**Dataset excerpts:**
+-------+

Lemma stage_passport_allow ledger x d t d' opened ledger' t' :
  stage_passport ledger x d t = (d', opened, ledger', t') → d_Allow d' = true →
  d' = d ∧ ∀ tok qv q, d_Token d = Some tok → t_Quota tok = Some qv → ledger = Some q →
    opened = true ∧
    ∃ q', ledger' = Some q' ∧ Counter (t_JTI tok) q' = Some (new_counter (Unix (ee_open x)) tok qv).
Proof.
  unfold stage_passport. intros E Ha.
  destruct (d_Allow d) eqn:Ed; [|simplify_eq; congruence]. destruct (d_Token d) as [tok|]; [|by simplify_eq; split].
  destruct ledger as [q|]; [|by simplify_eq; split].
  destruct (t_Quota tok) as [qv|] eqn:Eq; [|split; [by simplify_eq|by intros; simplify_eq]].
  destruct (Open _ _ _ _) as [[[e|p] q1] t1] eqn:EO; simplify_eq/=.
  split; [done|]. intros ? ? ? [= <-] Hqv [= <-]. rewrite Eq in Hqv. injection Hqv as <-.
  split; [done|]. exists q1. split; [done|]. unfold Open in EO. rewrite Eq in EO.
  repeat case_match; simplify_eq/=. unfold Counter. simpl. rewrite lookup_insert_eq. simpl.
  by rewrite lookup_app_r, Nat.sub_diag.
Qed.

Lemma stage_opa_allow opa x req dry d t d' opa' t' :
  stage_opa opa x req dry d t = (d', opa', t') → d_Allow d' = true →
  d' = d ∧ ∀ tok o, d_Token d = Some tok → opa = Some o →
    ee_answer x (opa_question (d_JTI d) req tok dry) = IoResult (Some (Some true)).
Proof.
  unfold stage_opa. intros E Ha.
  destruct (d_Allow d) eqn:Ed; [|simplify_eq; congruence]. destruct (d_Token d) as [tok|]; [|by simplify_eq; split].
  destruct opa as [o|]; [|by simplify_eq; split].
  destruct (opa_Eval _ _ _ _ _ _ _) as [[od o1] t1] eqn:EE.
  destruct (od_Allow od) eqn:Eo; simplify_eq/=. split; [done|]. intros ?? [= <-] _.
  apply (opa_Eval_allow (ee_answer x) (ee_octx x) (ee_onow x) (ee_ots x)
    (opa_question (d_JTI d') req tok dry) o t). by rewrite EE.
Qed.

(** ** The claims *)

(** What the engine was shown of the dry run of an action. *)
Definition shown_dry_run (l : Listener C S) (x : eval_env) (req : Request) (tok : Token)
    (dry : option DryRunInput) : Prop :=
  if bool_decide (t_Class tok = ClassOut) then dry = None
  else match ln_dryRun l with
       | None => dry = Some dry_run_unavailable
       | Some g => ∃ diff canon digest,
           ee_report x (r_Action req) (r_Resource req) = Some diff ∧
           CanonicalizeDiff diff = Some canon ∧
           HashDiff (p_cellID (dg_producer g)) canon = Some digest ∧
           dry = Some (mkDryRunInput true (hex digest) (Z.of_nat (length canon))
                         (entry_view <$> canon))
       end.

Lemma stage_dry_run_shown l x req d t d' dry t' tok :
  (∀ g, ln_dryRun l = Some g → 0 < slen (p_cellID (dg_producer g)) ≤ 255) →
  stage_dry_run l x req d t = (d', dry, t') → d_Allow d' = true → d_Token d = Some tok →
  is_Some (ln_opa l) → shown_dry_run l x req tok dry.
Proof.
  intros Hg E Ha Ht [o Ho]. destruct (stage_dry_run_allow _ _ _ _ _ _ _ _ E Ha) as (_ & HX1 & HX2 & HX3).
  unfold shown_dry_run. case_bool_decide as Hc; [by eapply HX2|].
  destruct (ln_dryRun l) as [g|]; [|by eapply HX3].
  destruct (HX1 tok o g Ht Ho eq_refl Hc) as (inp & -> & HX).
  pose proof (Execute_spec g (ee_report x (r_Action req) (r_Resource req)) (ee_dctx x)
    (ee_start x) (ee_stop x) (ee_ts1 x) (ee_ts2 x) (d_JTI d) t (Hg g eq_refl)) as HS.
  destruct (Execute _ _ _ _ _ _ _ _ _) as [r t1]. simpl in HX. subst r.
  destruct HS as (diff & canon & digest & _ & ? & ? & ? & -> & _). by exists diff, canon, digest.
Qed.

+-------+

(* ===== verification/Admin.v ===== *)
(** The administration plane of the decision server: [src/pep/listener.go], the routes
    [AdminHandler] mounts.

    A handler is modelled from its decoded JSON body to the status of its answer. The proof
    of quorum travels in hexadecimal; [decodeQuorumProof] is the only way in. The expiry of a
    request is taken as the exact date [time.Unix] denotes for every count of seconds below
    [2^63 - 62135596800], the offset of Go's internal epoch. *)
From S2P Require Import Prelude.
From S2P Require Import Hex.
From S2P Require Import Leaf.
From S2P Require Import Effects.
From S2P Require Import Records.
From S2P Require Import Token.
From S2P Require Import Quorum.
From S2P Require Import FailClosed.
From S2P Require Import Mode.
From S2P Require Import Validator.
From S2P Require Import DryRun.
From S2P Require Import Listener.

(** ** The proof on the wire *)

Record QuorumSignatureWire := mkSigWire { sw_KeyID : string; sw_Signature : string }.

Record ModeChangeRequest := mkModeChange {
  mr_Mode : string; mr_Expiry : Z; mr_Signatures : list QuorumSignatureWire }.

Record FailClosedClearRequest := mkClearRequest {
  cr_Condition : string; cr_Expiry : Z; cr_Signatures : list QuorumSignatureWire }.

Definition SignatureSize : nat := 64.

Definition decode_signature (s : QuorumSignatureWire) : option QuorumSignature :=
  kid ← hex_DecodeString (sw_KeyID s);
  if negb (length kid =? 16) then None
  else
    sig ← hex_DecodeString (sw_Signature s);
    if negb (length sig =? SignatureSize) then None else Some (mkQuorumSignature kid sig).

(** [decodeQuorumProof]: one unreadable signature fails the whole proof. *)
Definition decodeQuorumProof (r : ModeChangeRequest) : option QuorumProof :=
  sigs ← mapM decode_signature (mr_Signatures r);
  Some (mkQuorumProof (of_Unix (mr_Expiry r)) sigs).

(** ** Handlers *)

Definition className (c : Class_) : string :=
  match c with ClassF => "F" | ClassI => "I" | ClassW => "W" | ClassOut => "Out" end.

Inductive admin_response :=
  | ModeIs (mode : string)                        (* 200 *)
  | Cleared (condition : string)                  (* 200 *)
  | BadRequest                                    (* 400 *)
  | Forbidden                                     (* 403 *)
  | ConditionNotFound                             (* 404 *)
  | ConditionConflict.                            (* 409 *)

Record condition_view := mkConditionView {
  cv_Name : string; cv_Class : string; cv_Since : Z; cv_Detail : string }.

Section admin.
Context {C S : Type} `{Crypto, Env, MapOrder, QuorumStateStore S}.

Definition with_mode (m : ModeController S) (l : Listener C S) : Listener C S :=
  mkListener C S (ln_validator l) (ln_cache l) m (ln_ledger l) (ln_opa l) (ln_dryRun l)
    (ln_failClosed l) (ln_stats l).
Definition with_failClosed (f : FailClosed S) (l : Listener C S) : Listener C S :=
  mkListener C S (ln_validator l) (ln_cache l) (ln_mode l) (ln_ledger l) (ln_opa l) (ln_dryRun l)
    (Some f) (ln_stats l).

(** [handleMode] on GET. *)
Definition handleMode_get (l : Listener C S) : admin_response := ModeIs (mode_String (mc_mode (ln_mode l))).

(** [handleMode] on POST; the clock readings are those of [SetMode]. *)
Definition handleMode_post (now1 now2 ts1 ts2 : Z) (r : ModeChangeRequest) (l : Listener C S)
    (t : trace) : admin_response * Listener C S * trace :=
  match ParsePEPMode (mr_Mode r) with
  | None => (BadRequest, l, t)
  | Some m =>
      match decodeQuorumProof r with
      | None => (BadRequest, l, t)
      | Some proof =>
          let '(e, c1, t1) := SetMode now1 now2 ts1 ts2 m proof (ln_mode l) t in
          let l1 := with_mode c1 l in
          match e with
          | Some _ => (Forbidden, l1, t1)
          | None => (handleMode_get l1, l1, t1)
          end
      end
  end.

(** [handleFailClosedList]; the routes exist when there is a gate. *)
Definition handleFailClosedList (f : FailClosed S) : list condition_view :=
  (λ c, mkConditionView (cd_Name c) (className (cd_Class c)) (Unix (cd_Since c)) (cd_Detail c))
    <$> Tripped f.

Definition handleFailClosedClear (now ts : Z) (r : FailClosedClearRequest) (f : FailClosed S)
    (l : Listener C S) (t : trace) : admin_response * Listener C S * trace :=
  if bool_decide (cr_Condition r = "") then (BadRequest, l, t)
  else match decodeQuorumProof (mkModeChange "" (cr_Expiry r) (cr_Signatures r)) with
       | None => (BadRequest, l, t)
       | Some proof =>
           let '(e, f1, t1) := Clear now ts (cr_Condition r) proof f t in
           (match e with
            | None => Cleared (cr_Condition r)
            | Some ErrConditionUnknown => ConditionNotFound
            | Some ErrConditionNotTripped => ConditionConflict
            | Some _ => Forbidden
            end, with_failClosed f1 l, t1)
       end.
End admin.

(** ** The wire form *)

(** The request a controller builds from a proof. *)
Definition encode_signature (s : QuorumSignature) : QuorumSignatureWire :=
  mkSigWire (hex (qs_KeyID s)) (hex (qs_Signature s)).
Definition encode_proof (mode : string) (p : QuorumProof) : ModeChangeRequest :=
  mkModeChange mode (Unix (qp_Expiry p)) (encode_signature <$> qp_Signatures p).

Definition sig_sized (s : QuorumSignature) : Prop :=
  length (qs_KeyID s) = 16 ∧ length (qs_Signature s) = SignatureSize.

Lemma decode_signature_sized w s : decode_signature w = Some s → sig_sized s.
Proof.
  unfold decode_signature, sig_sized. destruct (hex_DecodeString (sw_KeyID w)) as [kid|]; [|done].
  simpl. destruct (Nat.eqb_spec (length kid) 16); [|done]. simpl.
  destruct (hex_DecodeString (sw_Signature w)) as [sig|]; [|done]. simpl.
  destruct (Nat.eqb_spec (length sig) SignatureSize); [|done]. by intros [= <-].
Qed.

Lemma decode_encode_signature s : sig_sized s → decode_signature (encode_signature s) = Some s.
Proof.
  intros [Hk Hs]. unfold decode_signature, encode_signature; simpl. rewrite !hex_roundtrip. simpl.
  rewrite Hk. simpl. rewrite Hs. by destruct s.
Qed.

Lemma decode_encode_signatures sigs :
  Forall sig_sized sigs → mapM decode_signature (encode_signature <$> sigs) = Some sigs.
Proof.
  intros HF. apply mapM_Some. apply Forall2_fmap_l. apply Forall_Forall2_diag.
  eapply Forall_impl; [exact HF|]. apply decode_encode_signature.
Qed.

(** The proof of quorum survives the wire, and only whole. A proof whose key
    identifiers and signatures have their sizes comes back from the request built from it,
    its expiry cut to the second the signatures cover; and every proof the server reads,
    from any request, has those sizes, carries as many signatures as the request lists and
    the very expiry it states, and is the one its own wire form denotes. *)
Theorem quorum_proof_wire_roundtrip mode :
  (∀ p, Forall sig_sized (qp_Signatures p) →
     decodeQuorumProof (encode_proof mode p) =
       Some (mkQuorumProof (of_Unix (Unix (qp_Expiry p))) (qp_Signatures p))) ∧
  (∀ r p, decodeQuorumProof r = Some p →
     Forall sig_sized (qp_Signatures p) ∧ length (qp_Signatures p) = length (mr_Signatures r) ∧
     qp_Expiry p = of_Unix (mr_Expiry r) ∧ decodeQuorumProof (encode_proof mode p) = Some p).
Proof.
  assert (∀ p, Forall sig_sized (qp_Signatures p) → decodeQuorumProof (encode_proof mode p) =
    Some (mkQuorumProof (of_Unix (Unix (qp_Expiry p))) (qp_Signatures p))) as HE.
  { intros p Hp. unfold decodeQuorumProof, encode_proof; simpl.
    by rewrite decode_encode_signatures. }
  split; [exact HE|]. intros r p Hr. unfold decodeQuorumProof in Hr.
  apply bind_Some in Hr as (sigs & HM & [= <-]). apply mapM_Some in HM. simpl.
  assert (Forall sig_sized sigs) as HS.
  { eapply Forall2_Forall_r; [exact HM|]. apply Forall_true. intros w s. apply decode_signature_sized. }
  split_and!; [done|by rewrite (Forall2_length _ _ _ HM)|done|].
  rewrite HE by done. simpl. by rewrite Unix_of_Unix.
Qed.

+-------+

**Exercise:** Working from the material above, retype exactly the lines from the one with "repeat case_match; simplify_eq/=." through the one with "unfold stage_opa. intros E Ha.", both included, and only those lines.

**Result for this exercise:**
  repeat case_match; simplify_eq/=. unfold Counter. simpl. rewrite lookup_insert_eq. simpl.
  by rewrite lookup_app_r, Nat.sub_diag.
Qed.

Lemma stage_opa_allow opa x req dry d t d' opa' t' :
  stage_opa opa x req dry d t = (d', opa', t') → d_Allow d' = true →
  d' = d ∧ ∀ tok o, d_Token d = Some tok → opa = Some o →
    ee_answer x (opa_question (d_JTI d) req tok dry) = IoResult (Some (Some true)).
Proof.
  unfold stage_opa. intros E Ha.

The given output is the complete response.